WHAT YOU ARE ASKED TO DO
Your answer should be the lines below from the one with "Lemma threshold_of_eq g" to the one with "(** ** The candidates *)", both included, given again exactly and with nothing added.
[LISTED ENTRIES — start]
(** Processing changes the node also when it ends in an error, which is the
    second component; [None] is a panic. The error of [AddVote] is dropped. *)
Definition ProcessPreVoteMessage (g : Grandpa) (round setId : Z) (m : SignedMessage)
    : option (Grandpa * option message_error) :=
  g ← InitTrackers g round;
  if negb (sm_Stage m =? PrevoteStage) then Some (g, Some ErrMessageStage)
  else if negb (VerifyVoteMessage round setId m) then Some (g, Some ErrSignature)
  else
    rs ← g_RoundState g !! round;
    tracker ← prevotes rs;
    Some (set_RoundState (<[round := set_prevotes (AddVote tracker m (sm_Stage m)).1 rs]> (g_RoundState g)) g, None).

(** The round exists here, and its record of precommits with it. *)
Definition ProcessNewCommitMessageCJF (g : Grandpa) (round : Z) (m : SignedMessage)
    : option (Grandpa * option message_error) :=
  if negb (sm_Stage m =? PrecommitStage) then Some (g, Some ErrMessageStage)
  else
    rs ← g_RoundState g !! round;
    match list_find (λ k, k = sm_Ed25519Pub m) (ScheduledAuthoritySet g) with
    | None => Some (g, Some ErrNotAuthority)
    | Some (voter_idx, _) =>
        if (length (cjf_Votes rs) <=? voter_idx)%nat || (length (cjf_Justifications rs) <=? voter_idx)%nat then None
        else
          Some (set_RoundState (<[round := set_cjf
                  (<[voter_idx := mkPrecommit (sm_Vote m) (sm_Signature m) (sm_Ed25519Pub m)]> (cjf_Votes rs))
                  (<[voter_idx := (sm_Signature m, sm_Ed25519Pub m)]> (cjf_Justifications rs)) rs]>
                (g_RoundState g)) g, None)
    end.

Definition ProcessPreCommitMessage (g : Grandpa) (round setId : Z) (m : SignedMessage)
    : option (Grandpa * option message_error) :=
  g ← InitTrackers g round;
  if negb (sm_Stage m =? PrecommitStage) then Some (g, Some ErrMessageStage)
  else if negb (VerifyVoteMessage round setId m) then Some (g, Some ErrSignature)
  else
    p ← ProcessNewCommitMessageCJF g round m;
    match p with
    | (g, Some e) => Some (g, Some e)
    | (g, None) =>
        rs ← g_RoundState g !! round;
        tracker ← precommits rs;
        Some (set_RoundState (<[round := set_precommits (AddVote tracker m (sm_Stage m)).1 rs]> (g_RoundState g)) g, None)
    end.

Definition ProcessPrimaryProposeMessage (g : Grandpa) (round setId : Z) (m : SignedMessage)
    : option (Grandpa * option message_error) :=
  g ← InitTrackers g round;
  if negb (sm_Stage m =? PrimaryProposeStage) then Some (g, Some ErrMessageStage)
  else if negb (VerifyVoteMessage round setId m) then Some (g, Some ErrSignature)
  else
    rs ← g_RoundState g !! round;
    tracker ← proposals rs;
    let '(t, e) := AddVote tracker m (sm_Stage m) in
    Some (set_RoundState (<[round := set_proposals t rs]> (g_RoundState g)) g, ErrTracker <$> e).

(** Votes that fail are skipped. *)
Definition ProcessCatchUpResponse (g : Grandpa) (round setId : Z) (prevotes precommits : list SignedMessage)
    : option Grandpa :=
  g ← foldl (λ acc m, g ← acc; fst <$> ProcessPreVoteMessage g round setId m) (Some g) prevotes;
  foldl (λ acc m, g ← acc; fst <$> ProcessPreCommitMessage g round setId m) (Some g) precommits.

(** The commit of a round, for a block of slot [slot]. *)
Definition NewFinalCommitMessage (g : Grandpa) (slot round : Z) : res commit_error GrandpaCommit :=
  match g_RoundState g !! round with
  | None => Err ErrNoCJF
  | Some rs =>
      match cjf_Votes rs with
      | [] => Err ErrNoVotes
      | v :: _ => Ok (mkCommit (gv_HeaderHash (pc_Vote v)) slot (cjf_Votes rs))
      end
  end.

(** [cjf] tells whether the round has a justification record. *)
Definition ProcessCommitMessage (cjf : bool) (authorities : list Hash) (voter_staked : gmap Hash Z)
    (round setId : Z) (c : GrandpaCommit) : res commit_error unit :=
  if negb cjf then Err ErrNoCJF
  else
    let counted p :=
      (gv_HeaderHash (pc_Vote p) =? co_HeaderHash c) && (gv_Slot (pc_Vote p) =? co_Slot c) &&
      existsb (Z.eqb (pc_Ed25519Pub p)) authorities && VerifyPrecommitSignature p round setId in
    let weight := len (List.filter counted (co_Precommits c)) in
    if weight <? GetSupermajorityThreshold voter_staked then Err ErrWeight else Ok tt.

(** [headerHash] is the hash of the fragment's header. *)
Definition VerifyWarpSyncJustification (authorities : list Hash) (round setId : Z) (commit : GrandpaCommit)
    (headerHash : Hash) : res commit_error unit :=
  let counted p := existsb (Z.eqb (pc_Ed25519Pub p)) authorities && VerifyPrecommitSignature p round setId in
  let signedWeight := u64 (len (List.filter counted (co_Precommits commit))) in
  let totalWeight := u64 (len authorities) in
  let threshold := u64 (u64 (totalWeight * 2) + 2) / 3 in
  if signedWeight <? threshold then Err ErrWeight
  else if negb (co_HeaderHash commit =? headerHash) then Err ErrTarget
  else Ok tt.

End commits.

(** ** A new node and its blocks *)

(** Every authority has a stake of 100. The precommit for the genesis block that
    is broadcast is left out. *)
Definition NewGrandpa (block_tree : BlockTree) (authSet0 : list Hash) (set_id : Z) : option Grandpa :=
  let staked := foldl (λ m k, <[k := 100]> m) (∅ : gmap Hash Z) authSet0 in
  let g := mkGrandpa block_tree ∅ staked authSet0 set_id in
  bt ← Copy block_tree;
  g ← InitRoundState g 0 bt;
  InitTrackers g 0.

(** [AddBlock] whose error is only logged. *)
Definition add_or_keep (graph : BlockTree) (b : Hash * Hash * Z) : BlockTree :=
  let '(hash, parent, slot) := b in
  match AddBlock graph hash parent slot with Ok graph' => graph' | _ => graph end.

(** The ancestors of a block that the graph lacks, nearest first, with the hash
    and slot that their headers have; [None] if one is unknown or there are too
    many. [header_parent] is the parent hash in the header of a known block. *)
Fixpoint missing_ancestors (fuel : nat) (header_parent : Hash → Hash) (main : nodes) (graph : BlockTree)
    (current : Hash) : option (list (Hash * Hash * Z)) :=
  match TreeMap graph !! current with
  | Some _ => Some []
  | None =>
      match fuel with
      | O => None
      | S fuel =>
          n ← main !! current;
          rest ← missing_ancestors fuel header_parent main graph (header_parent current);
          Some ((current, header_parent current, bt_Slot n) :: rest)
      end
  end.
[LISTED ENTRIES — finish]
[LISTED ENTRIES — start]
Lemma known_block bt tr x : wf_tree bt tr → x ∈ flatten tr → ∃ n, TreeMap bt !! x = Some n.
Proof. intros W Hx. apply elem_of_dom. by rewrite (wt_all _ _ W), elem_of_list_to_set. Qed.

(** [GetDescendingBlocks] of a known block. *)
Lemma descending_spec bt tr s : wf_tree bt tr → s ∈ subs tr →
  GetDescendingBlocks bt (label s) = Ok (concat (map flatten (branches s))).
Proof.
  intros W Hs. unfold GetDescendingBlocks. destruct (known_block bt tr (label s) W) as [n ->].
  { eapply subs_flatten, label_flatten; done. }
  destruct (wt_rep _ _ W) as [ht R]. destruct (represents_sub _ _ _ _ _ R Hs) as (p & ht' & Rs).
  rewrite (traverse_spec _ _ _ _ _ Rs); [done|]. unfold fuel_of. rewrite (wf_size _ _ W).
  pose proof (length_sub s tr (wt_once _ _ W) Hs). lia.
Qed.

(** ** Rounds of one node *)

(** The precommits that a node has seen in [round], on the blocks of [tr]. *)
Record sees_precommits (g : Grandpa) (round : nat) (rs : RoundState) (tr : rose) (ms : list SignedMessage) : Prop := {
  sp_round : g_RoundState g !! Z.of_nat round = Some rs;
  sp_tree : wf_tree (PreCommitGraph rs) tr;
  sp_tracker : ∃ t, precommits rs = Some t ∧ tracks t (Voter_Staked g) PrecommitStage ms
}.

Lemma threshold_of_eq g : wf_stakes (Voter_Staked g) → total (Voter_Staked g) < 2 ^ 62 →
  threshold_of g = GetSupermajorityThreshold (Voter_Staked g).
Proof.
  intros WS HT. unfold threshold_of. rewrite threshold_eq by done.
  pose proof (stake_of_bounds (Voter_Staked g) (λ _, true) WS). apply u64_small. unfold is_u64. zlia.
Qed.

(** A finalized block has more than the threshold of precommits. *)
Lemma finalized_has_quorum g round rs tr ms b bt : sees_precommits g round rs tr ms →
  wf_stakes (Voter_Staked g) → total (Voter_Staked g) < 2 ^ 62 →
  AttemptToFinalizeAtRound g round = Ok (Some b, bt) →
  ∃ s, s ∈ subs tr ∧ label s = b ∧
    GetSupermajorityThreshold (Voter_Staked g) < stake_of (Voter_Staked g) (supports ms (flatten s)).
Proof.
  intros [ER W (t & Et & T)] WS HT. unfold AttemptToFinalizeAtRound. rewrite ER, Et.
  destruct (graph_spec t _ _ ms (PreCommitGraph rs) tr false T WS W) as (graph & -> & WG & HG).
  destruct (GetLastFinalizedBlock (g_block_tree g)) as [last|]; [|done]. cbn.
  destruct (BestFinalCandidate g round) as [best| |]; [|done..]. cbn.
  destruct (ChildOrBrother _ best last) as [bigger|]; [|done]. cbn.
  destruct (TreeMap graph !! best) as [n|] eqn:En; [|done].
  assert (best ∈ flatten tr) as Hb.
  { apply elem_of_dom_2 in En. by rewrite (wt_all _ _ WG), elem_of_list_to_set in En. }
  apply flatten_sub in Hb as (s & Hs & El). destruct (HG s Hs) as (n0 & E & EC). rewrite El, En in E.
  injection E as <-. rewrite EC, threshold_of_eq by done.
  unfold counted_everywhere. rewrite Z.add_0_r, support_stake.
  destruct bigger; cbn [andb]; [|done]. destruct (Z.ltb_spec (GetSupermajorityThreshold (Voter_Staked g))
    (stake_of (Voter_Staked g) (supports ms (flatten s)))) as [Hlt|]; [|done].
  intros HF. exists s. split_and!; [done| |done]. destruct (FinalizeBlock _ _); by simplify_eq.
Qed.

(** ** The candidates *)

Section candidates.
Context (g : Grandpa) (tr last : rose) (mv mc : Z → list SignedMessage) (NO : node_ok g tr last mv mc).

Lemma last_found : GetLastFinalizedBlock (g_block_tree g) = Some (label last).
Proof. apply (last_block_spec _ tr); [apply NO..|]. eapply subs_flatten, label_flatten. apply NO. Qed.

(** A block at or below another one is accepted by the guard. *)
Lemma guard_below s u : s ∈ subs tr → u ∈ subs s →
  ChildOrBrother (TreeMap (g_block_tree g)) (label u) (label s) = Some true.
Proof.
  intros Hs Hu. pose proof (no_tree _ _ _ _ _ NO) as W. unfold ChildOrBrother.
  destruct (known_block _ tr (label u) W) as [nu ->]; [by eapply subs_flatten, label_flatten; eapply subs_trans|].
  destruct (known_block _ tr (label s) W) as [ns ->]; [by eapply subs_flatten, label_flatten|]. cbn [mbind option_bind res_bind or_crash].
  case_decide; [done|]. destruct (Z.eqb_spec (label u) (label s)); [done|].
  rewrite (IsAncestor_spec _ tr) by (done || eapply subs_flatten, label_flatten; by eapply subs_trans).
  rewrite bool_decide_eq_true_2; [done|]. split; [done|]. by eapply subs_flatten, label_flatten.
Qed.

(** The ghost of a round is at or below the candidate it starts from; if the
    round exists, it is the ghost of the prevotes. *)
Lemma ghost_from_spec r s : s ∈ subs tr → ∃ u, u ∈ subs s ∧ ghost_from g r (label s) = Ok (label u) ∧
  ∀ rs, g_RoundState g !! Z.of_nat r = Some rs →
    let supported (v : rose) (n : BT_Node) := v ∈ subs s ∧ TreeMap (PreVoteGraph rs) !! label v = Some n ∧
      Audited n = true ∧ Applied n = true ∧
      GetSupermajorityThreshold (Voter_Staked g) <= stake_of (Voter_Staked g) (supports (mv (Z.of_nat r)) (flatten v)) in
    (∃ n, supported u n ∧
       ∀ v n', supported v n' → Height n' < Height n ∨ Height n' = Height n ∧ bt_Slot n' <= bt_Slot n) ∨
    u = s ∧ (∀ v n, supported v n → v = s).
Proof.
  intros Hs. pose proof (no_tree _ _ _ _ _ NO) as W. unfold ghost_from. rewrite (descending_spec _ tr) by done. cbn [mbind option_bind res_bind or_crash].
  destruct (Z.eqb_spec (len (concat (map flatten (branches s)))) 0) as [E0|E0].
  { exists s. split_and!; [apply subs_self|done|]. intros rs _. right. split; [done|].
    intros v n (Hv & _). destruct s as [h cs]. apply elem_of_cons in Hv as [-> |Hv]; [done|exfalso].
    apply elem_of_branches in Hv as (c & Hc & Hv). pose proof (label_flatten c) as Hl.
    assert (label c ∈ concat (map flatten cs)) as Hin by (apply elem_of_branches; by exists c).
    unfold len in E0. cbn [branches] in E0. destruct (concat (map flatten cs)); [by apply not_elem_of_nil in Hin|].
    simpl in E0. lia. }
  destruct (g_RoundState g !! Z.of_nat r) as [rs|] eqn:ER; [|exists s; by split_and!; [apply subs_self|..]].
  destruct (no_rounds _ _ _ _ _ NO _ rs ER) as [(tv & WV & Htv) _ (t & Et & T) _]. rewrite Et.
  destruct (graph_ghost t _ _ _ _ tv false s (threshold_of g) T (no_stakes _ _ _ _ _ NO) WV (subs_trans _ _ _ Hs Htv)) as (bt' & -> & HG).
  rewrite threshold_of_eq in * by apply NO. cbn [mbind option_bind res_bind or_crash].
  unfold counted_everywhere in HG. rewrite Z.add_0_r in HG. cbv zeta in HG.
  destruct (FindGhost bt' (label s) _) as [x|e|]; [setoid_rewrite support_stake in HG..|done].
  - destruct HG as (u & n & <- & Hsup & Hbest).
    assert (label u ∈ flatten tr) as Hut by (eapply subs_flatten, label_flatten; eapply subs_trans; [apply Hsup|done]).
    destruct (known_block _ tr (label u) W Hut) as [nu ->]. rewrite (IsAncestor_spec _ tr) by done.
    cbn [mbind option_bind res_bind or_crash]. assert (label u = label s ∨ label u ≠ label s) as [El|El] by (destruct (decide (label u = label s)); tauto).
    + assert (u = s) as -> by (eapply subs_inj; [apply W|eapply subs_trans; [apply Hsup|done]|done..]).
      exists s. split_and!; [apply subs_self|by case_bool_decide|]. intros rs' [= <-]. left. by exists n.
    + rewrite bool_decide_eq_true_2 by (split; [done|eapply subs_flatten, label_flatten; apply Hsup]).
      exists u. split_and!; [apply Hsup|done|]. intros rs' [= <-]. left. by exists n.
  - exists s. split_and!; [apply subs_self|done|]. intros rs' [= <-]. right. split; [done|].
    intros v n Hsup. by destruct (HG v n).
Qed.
[LISTED ENTRIES — finish]
[LISTED ENTRIES — start]
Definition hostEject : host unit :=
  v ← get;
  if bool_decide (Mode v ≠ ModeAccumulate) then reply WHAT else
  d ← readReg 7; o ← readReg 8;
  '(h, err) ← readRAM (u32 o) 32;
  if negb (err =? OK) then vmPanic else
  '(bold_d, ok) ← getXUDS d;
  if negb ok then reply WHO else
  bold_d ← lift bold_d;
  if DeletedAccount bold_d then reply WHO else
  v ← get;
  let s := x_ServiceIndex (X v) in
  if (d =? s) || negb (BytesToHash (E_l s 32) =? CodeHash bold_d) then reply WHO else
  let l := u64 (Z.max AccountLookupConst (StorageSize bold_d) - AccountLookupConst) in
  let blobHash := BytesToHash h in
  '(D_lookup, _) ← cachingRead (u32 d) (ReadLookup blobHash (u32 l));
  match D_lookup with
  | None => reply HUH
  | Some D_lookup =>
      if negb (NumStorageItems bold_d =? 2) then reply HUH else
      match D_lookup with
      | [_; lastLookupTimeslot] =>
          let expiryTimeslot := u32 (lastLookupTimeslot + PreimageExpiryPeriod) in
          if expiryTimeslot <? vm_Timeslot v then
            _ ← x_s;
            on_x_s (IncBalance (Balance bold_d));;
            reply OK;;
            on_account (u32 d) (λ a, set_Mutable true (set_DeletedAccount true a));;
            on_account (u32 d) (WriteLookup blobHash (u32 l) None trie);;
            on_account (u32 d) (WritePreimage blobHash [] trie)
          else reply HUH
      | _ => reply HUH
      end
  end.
[LISTED ENTRIES — finish]
TASK ANSWER
Lemma threshold_of_eq g : wf_stakes (Voter_Staked g) → total (Voter_Staked g) < 2 ^ 62 →
  threshold_of g = GetSupermajorityThreshold (Voter_Staked g).
Proof.
  intros WS HT. unfold threshold_of. rewrite threshold_eq by done.
  pose proof (stake_of_bounds (Voter_Staked g) (λ _, true) WS). apply u64_small. unfold is_u64. zlia.
Qed.

(** A finalized block has more than the threshold of precommits. *)
Lemma finalized_has_quorum g round rs tr ms b bt : sees_precommits g round rs tr ms →
  wf_stakes (Voter_Staked g) → total (Voter_Staked g) < 2 ^ 62 →
  AttemptToFinalizeAtRound g round = Ok (Some b, bt) →
  ∃ s, s ∈ subs tr ∧ label s = b ∧
    GetSupermajorityThreshold (Voter_Staked g) < stake_of (Voter_Staked g) (supports ms (flatten s)).
Proof.
  intros [ER W (t & Et & T)] WS HT. unfold AttemptToFinalizeAtRound. rewrite ER, Et.
  destruct (graph_spec t _ _ ms (PreCommitGraph rs) tr false T WS W) as (graph & -> & WG & HG).
  destruct (GetLastFinalizedBlock (g_block_tree g)) as [last|]; [|done]. cbn.
  destruct (BestFinalCandidate g round) as [best| |]; [|done..]. cbn.
  destruct (ChildOrBrother _ best last) as [bigger|]; [|done]. cbn.
  destruct (TreeMap graph !! best) as [n|] eqn:En; [|done].
  assert (best ∈ flatten tr) as Hb.
  { apply elem_of_dom_2 in En. by rewrite (wt_all _ _ WG), elem_of_list_to_set in En. }
  apply flatten_sub in Hb as (s & Hs & El). destruct (HG s Hs) as (n0 & E & EC). rewrite El, En in E.
  injection E as <-. rewrite EC, threshold_of_eq by done.
  unfold counted_everywhere. rewrite Z.add_0_r, support_stake.
  destruct bigger; cbn [andb]; [|done]. destruct (Z.ltb_spec (GetSupermajorityThreshold (Voter_Staked g))
    (stake_of (Voter_Staked g) (supports ms (flatten s)))) as [Hlt|]; [|done].
  intros HF. exists s. split_and!; [done| |done]. destruct (FinalizeBlock _ _); by simplify_eq.
Qed.

(** ** The candidates *)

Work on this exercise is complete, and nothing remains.